The creditors counsel is directed to settle an order consistent with this opinion.
Notes
. The formal phrase of art under 11 U.S.C. section 523 is a "complaint for a determination of dischargeability.” Since the plaintiff's objective is to be granted a declaratory judgment that her claim is excepted from the scope of the debtor’s discharge, the more common reference in ordinary bankruptcy discourse is to a judgment of "nondischarge-ability”.
. The parties stipulated to all of the relevant facts, and submitted this contested matter for decision on the pleadings, affidavits, and memoranda of law.
. Rule 1009 of the Federal Rules of Bankruptcy Procedure permits a debtor to amend his schedules before the case is closed. Rule 1009-1 of the Local Rules for the United States Bankruptcy Court for the Eastern District of New York (Local Rules) sets forth the procedures for effectuating an amendment. Local Rule 1009-l(b) provides that "a complete copy of the document as amended, together with a copy of LBR 1009-1 (a) affidavit, shall be served by the amending party upon: (i) the United States Trustee; (ii) the Case Trustee; (iii) all creditors who were added or deleted; and (iv) any other party affected thereby. In the event the amendment affects claimed exemptions, the amending party must also serve all creditors. If the amendment adds a creditor, service on such creditor shall include copies of all notices previously sent to creditors that appear in the Court’s case file.” (Emphasis supplied).
. The Court assumes that the Certificate of Service attached to the 1009-1 (a) Affirmation contained a typographical error in its reference to "Affirmation of Prepetition Services.”
. The creditors’ non-bankruptcy counsel made repeated errors in drafting the motion — he confused a complaint objecting to a discharge (of all unsecured debts) under 11 U.S.C. Section 727 and a complaint for a
. The Eastern District of New York has developed its own form Affidavit pursuant to Local Rule 1009-1 (a) which is available to the public at the intake counter at the Clerk’s Office.

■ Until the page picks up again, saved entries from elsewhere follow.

Section example.
#[local] Existing Instances no_text no_volume no_slab no_discovery rb_show.
Local Open Scope string_scope.
Definition passive_cfg : Config :=
  {| recovery := MkRecoveryConfig (Some false) 300 3600 1 2 3 600 false 120; poll := PollConfig_default; rungs := ["rack"; "node"];
     io_weight := of_u64 0; pools := []; legs_host_nqn := "nqn:{node}"; peers := [] |}.
(** [n1], the head of a volume, does not answer: its leg is marked lost. *)
Definition passive_app : App := App_new example_fed None.
Definition passive_task : handler Tree unit := reconcile passive_cfg (λ _, None) (λ _, None) 3 ;! Ret tt.
Definition passive_end := sched race_env (repeat 0%nat 60) (passive_app, tt, [passive_task]).
Lemma recovery_off_stays_witness :
  fmap (M:=option) (λ v, map leg_state (legs v)) (volumes (fed passive_end.1.1) !! "db") = Some [Lost; Created; Created]
  ∧ anchor <$> volumes (fed passive_end.1.1) = anchor <$> volumes (fed passive_app)
  ∧ nodes (fed passive_end.1.1) = nodes (fed passive_app) ∧ claims passive_end.1.1 = claims passive_app.
Proof.
  split; [vm_compute; reflexivity|].
  assert (Forall (λ p, p = (reconcile passive_cfg (λ _, None) (λ _, None) 3 ;! Ret tt)
                     ∨ export_task (λ _, None) (λ _, None) p ∨ guar anchored p) [passive_task]) as Hps.
  { constructor; [by left|constructor]. }
  exact (recovery_off_stays passive_cfg (λ _, None) (λ _, None) 3 passive_app [passive_task] _ _ eq_refl Hps
           (sched_sound race_env _ passive_app tt [passive_task])).
Defined.
End example.
(* ===== verification/Settings.v ===== *)
(** * The configuration file and the tokens (src/config.rs)

    The whole of stormstorage.toml with its defaults, what the environment
    adds to it, what [validate] asks of it, and which token goes to which
    engine. Parsing TOML, an address or an IP, the files, the environment
    and the machine's addresses are arguments. Shown: exactly which
    configurations are taken; that a token minted on this machine and the
    cluster's bearer go to no engine but this machine's and a member's; and
    two ways a guard here is wider than it says. *)

From S2P Require Import Prelude F64 Config.
From stdpp Require Import options.

Local Open Scope string_scope.

(** ** The file *)

Inductive StoreBackend := BackendFile | BackendEtcd.
#[export] Instance StoreBackend_eq_dec : EqDecision StoreBackend.
Proof. solve_decision. Defined.

Record StoreConfig := MkStoreConfig {
  sc_backend : StoreBackend;
  sc_endpoints : list string;
  sc_prefix : string;
  sc_ca_file : option string;
  sc_cert_file : option string;
  sc_key_file : option string;
  sc_lease_ttl_secs : Z;
  sc_instance : option string;
  sc_advertise_url : option string;
  sc_publish_service : option string;
}.
#[export] Instance StoreConfig_eta : Eta StoreConfig := λ r,
  MkStoreConfig (sc_backend r) (sc_endpoints r) (sc_prefix r) (sc_ca_file r) (sc_cert_file r) (sc_key_file r)
    (sc_lease_ttl_secs r) (sc_instance r) (sc_advertise_url r) (sc_publish_service r).
Definition StoreConfig_default : StoreConfig :=
  {| sc_backend := BackendFile; sc_endpoints := []; sc_prefix := "/stormstorage/"; sc_ca_file := None; sc_cert_file := None;
     sc_key_file := None; sc_lease_ttl_secs := 15; sc_instance := None; sc_advertise_url := None; sc_publish_service := None |}.

Record LocalConfig := MkLocalConfig {
  lc_enabled : bool;
  lc_engine_url : string;
  lc_name : option string;
  lc_cluster_peers : bool;
  lc_cluster_members : bool;
  lc_token_file : option string;
  lc_shared_token_file : option string;
  lc_admin_token_file : option string;
  lc_tier : option string;
}.
#[export] Instance LocalConfig_eta : Eta LocalConfig := λ r,
  MkLocalConfig (lc_enabled r) (lc_engine_url r) (lc_name r) (lc_cluster_peers r) (lc_cluster_members r) (lc_token_file r)
    (lc_shared_token_file r) (lc_admin_token_file r) (lc_tier r).
Definition LocalConfig_default : LocalConfig :=
  {| lc_enabled := true; lc_engine_url := "http://127.0.0.1:9090"; lc_name := None; lc_cluster_peers := true;
     lc_cluster_members := true; lc_token_file := None; lc_shared_token_file := None; lc_admin_token_file := None;
     lc_tier := None |}.

Record EngineTlsConfig := MkEngineTlsConfig { tls_ca_file : option string; address_scheme : string }.
Definition EngineTlsConfig_default : EngineTlsConfig := {| tls_ca_file := None; address_scheme := "http" |}.

Record KubeConfig := MkKubeConfig {
  kc_enabled : bool;
  kc_server : string;
  kc_token_file : option string;
  kc_ca_file : option string;
  kc_insecure_skip_tls_verify : option bool;
}.
#[export] Instance KubeConfig_eta : Eta KubeConfig := λ r,
  MkKubeConfig (kc_enabled r) (kc_server r) (kc_token_file r) (kc_ca_file r) (kc_insecure_skip_tls_verify r).
Definition KubeConfig_default : KubeConfig :=
  {| kc_enabled := true; kc_server := "https://127.0.0.1:6443"; kc_token_file := None; kc_ca_file := None;
     kc_insecure_skip_tls_verify := None |}.

Definition LegsConfig_default : string := "nqn.2026-10.lo.storm:stormstorage:{node}".
(** [0.3]: 3/10, rounded. *)
Definition PlacementConfig_default : f64 := fdiv (of_u64 3) (of_u64 10).

(** [config::Config]; the sections the control logic reads are its
    [control] part, [api.api_token] is [api_token]. *)
Record Settings := MkSettings {
  listen_addr : string;
  data_dir : option string;
  control : Config;
  api_token : string;
  local : LocalConfig;
  engine_tls : EngineTlsConfig;
  kubernetes : KubeConfig;
  store : StoreConfig;
  static_nodes : list NodeConfig;
}.
#[export] Instance Settings_eta : Eta Settings := λ r,
  MkSettings (listen_addr r) (data_dir r) (control r) (api_token r) (local r) (engine_tls r) (kubernetes r) (store r)
    (static_nodes r).
Definition Config_default : Config :=
  {| recovery := RecoveryConfig_default; poll := PollConfig_default; rungs := FederationConfig_default;
     io_weight := PlacementConfig_default; pools := []; legs_host_nqn := LegsConfig_default; peers := [] |}.
Definition Settings_default : Settings :=
  {| listen_addr := "0.0.0.0:9093"; data_dir := None; control := Config_default; api_token := ""; local := LocalConfig_default;
     engine_tls := EngineTlsConfig_default; kubernetes := KubeConfig_default; store := StoreConfig_default; static_nodes := [] |}.
Lemma create_clone_alone nm size source hs s : refs_ok (fed s) →
  alone (create_clone engine_token admin_credential nm size source hs) intact s.
Proof.
  intros Hr. unfold create_clone. apply wp_reads_ok; [|done]. intros [[at_ parent] en] Hread.
  apply alone_answers; [|done]. apply wp_waits_ok; [apply _| |done]. intros master.
  apply wp_waits; [apply _|]. intros r. apply wp_waits_ok; [apply _| |done]. intros v.
  apply wp_waits_ok; [apply _| |done]. intros id. apply wp_waits; [apply _|]. intros now.
  unfold insert_volume. apply wp_bind, wp_writes; [done|].
  apply intact_export.
  { apply guar_bind; [apply snap_commit_guar|intros _]. apply guar_bind; [apply publish_guar|intros _].
    apply guar_reads. done. }
  unfold clone_reading in Hread. destruct (name_free (fed s) nm) as [[]|] eqn:Hf; [|done].
  apply name_free_Ok in Hf as [Hf1 Hf2]. simpl in Hread.
  destruct (clone_origin (fed s) source) as [[[vol o] least]|] eqn:Ho; [|done]. simpl in Hread.
  destruct (size <? least)%Z; [done|].
  destruct (data_of _ _ _ vol) as [a|] eqn:Ha; [|done]. simpl in Hread.
  destruct (volumes (fed s) !! da_parent a) as [p|] eqn:Hp; [|done]. injection Hread as <- <- <-.
  assert (∃ k, volumes (fed s) !! k = Some vol) as [k Hk].
  { unfold clone_origin in Ho. destruct source as [sid|vid].
    - destruct (snapshots (fed s) !! sid) as [sn|]; [|done]. simpl in Ho.
      destruct (volumes (fed s) !! snap_parent sn) as [v0|] eqn:E; [|done]. injection Ho as -> <- <-. eauto.
    - destruct (volumes (fed s) !! vid) as [v0|] eqn:E; [|done]. injection Ho as -> <- <-. eauto. }
  destruct (data_of_parent _ _ _ _ _ _ Hr Hk Ha) as (p' & Hp' & Hnc). assert (p' = p) as -> by congruence.
  apply refs_ok_insert_volume; [done..|]. intros c [= <-]. exists p. cbn [clone_parent].
  by rewrite (rf_volume _ Hr _ _ Hp).
Qed.
End alone.

(** ** A group one of whose volumes moved *)

Section example.
#[local] Existing Instances no_text no_volume no_slab no_discovery.
Local Open Scope string_scope.
(** An engine that does what it is asked, and the URLs it was asked at. *)
Definition logging_env (R : Type) (c : Call Tree R) (w : list string) : R * list string :=
  match c in Call _ R return R * list string with
  | Http _ u _ _ _ => (Ok (200%Z, Some TNull), (w ++ [u])%list)
  | HttpText _ _ => (Err "no route", w)
  | Now => (7%Z, w)
  | PushToPeers | Persist | Sleep _ => (tt, w)
  end.
Definition grouped (nm v : string) : Snapshot := MkSnapshot nm nm v 1024 true 1 (Some "g") v "n1" nm (Some ("id-" +:+ v)).
Definition served_on (n v : string) : DistVolume := new_volume v 1024 None 1 "node" [new_leg n (Some ("v-" +:+ v)) None] 0 [] None None.
(** [g] was taken on [n1]; [b] is served from [n2] by now. *)
Definition group_app : App :=
  App_new (FedState_default
    <| nodes := {["n1" := lone_node "n1" true; "n2" := lone_node "n2" true]} |>
    <| volumes := {["a" := served_on "n1" "a"; "b" := served_on "n2" "b"]} |>
    <| snapshots := {["g-a" := grouped "g-a" "a"; "g-b" := grouped "g-b" "b"]} |>
    <| group_snapshots := {["g" := MkGroupSnapshot "g" "g" ["g-a"; "g-b"] true 1 "n1" (Some "gid")]} |>) None.
(** Deleting the group asks the first member's node alone, and forgets both
    members. *)
Example group_delete_asks_one_node :
  let p := delete_group (J:=Tree) (λ _, None) (λ _, None) "g" in
  is_ok (run_value logging_env p group_app []) = true
  ∧ bt_keys (snapshots (fed (run_state logging_env p group_app []))) = []
  ∧ run_world logging_env p group_app [] = ["http://n1:9000/v1/group-snapshots/gid"].
Proof. intros p. split; [vm_compute; reflexivity|]. split; vm_compute; reflexivity. Qed.
End example.
Lemma refs_ok_kept fd fd' : (∀ k, option_Forall2 kept (volumes fd !! k) (volumes fd' !! k)) →
  snapshots fd' = snapshots fd → group_snapshots fd' = group_snapshots fd → refs_ok fd → refs_ok fd'.
Proof.
  intros Hk Hs Hg [R1 R2 R3 R4 R5 R6 R7].
  assert (∀ k v, volumes fd' !! k = Some v → ∃ v0, volumes fd !! k = Some v0 ∧ name v = name v0 ∧ clone_of v = clone_of v0) as Hb.
  { intros k v Hv. specialize (Hk k). rewrite Hv in Hk. inversion Hk as [v0 ? (? & ? & _) E|]; subst. eauto. }
  assert (∀ k v0, volumes fd !! k = Some v0 → ∃ v, volumes fd' !! k = Some v ∧ clone_of v = clone_of v0) as Hf.
  { intros k v0 Hv. specialize (Hk k). rewrite Hv in Hk. inversion Hk as [? v (? & ? & _) E|]; subst. eauto. }
  split; rewrite ?Hs, ?Hg; [|done|..|done|done].
  - intros k v (v0 & Hv & -> & _)%Hb. by apply R1.
  - intros k v (v0 & Hv & _)%Hb. by eapply R3.
  - intros k v c (v0 & Hv & _ & ->)%Hb Hcl. destruct (R4 k v0 c Hv Hcl) as (p & Hp & Hn).
    destruct (Hf _ _ Hp) as (p' & ? & E). exists p'. split; [done|congruence].
  - intros k sn Hsn. destruct (R5 k sn Hsn) as [(p & Hp & Hn) [v Hv]]. split.
    + destruct (Hf _ _ Hp) as (p' & ? & E). exists p'. split; [done|congruence].
    + destruct (Hf _ _ Hv) as (v' & -> & _). done.
Qed.
Lemma created_refs r s res s' : created_post cfg r s res s' → refs_ok (fed s) → refs_ok (fed s').
Proof.
  intros Hp Hr. destruct res as [c|e]; [|by rewrite Hp].
  destruct Hp as (rp & v & Hn & Hns & _ & Hv & Hname & _ & _ & _ & _ & Hcl & Hk & Hs & Hg).
  apply (refs_ok_kept ((fed s) <| volumes ::= <[cv_name r := v]> |> <| revision := 0%Z |>)); [|done|done|].
  - intros k. cbn. destruct (decide (k = cv_name r)) as [->|Hne].
    + rewrite lookup_insert_eq, Hv. constructor. by repeat split.
    + rewrite lookup_insert_ne by done. by apply Hk.
  - apply refs_ok_insert_volume; [done..|]. intros c'. rewrite Hcl. done.
Qed.
Lemma create_request_alone r s : refs_ok (fed s) →
  alone (create_volume_request cfg engine_token admin_credential r) intact s.
Proof.
  intros Hr. unfold create_volume_request.
  destruct (_ || _); [done|]. destruct (host_records (cv_hosts r)) as [hs|e]; [|done]. cbn [bind_ok bind].
  destruct (_ || _); [done|]. destruct (cv_source r) as [source|].
  - unfold create_from_source. destruct (asks_for_legs r); [done|]. destruct (ends_with _ _); [done|].
    apply wp_bind. eapply wp_mono; [by apply create_clone_alone|]. by intros [v|e] s'.
  - destruct (opt_filter _ _); [done|]. destruct (ends_with _ _); [done|].
    eapply wp_mono; [apply create_with_legs_alone|]. intros res s' Hp. by eapply created_refs.
Qed.
Lemma request_refs {W} (env : ∀ R, Call J R → W → R * W) p s w :
  volume_request p → refs_ok (fed s) → refs_ok (fed (run_state env p s w)).
Proof.
  intros Hp Hr.
  assert (∀ A (q : handler J A), alone q intact s → refs_ok (fed (run_state env (q ;! Ret tt) s w))) as Ha.
  { intros A q Hq. apply (wp_run env (λ _ _, True) (q ;! Ret tt) (λ _ s, refs_ok (fed s))). apply wp_bind.
    eapply wp_mono; [exact Hq|]. by intros a s'. }
  destruct Hp; [by apply Ha, create_request_alone| |by apply Ha, create_snapshot_alone
    |by apply Ha, delete_snapshot_alone|by apply Ha, create_group_alone|by apply Ha, delete_group_alone].
  rewrite run_state_bind. pose proof (delete_runs engine_token admin_credential env nm s w) as Hd.
  unfold runs, delete_post in Hd. destruct (run_value env _ s w).
  - by eapply deleted_refs.
  - by eapply refs_ok_export.
Qed.
End requests.

(** C12: Volumes, clones, snapshots and group snapshots created and deleted
    one request at a time, in any order and whatever the engines answer: no
    snapshot, clone or group ever refers to something that is not there. A
    snapshot's and a clone's parent is a volume of its own (no clone), a
    snapshot's source a volume, a group's members are snapshots that name the
    group and the other way round, and no name is both a volume's and a
    snapshot's. *)
Theorem requests_keep_refs {J} `{Json J} `{HttpShow} `{Deserialize J EngineVolume} `{Deserialize J Slab} `{Deserialize J Discovery}
    cfg engine_token admin_credential {W} (env : ∀ R, Call J R → W → R * W) ps s w
    (Hps : Forall (volume_request cfg engine_token admin_credential) ps) (Hs : refs_ok (fed s)) :
  refs_ok (fed (one_by_one env ps s w).1).
Proof.
  unfold one_by_one. revert s w Hs. induction Hps as [|p ps Hp Hps IH]; intros s w Hs; [done|].
  apply IH. by eapply request_refs.
Qed.

Lemma delete_snapshot_refused {J} `{Json J} `{HttpShow} `{Deserialize J EngineVolume} `{Deserialize J Slab} `{Deserialize J Discovery}
    et ac {W} (env : ∀ R, Call J R → W → R * W) id s w :
  is_err (snapshot_to_delete et ac id s) = true →
  let p := delete_snapshot (J:=J) et ac id in is_err (run_value env p s w) = true ∧ run_state env p s w = s.
Proof.
  unfold delete_snapshot, run_value, run_state. cbn [bind_ok bind reads run].
  by destruct (snapshot_to_delete et ac id s).
Qed.

(** ** Two at a time *)

Section example.
#[local] Existing Instances no_text no_volume no_slab no_discovery.
Local Open Scope string_scope.

(** Three nodes with room, one volume of one leg. *)
Definition roomy (n : string) (up : bool) : Node :=
  (lone_node n up) <| status ::= λ s, s <| total_bytes := 8192%Z |> <| free_bytes := 4096%Z |> |>.
Definition kept_a : DistVolume :=
  new_volume "a" 1024 None 1 "node" [new_leg "n1" (Some "v-a") (Some "m1")] 0 [] None None.
Definition volumes_app : App :=
  App_new (FedState_default
    <| nodes := {["n1" := roomy "n1" true; "n2" := roomy "n2" true; "n3" := roomy "n3" false]} |>
    <| volumes := {["a" := kept_a]} |>) None.
Definition create_b : CreateVolumeRequest :=
  MkCreateVolumeRequest "b" 2048 None (Some 2%Z) None None None (Some "n2") [] None None None false None.
Definition clone_c : CreateVolumeRequest :=
  MkCreateVolumeRequest "c" 1024 None None None None None None [] None None (Some (SrcVolume "a")) false None.
Lemma volumes_app_refs : refs_ok (fed volumes_app).
Proof.
  assert (∀ k v, volumes (fed volumes_app) !! k = Some v → k = "a" ∧ v = kept_a) as Hv.
  { intros k v Hk. change (({["a" := kept_a]} : gmap string DistVolume) !! k = Some v) in Hk.
    apply lookup_singleton_Some in Hk as [<- <-]. done. }
  assert (∀ k (sn : Snapshot), snapshots (fed volumes_app) !! k = Some sn → False) as Hs by (intros k sn Hk; discriminate Hk).
  assert (∀ k (g : GroupSnapshot), group_snapshots (fed volumes_app) !! k = Some g → False) as Hg by (intros k g Hk; discriminate Hk).
  split.
  - by intros k v [-> ->]%Hv.
  - by intros k sn ?%Hs.
  - intros k v _. destruct (snapshots (fed volumes_app) !! k) eqn:E; [by apply Hs in E|done].
  - intros k v c [-> ->]%Hv. done.
  - by intros k sn ?%Hs.
  - by intros g gs m ?%Hg.
  - by intros k sn g ?%Hs.
Qed.

Lemma create_volume_spec_witness :
  let p := create_volume_request example_cfg (λ _, None) (λ _, None) create_b in
  let s' := run_state race_env p volumes_app tt in
  fmap (M:=option) (λ v, map leg_node (legs v)) (volumes (fed s') !! "b") = Some ["n2"; "n1"]
  ∧ created_post example_cfg create_b volumes_app (run_value race_env p volumes_app tt) s'.
Proof.
  intros p s'. split; [vm_compute; reflexivity|].
  pose proof (create_volume_spec example_cfg (λ _, None) (λ _, None) race_env create_b volumes_app tt eq_refl) as Hp.
  cbv zeta in Hp. exact Hp.
Defined.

The Affidavit includes the following language which incorporates the provisions of Local Rule 1009-1 and Federal Rule 4007(c):
“Reminder: No amendment of schedules is effective until proof of service in accordance with EDNYLBR 1009-1(b) has been filed with the Court:
If this amendment is filed prior to the expiration of the time period set forth in Fed. R. Bankr.P. 4004 and 4007, it will be deemed to constitute a motion for a 30-day extension of the time within which any added creditors may file a complaint to object to the discharge of the debtor and/or to determine dis-chargeability. This motion will be deemed granted without a hearing if no objection is filed with the Court and served on debtor
. Transcript of Hearing, docket # 25, p. 5, ¶: 15 — 16; p. 114, ¶: 23 to p. 115, ¶: 18.
. Here, creditors' counsel could have searched the bankruptcy court docket to track the status of the pending bankruptcy case and/or conferred with experienced bankruptcy counsel.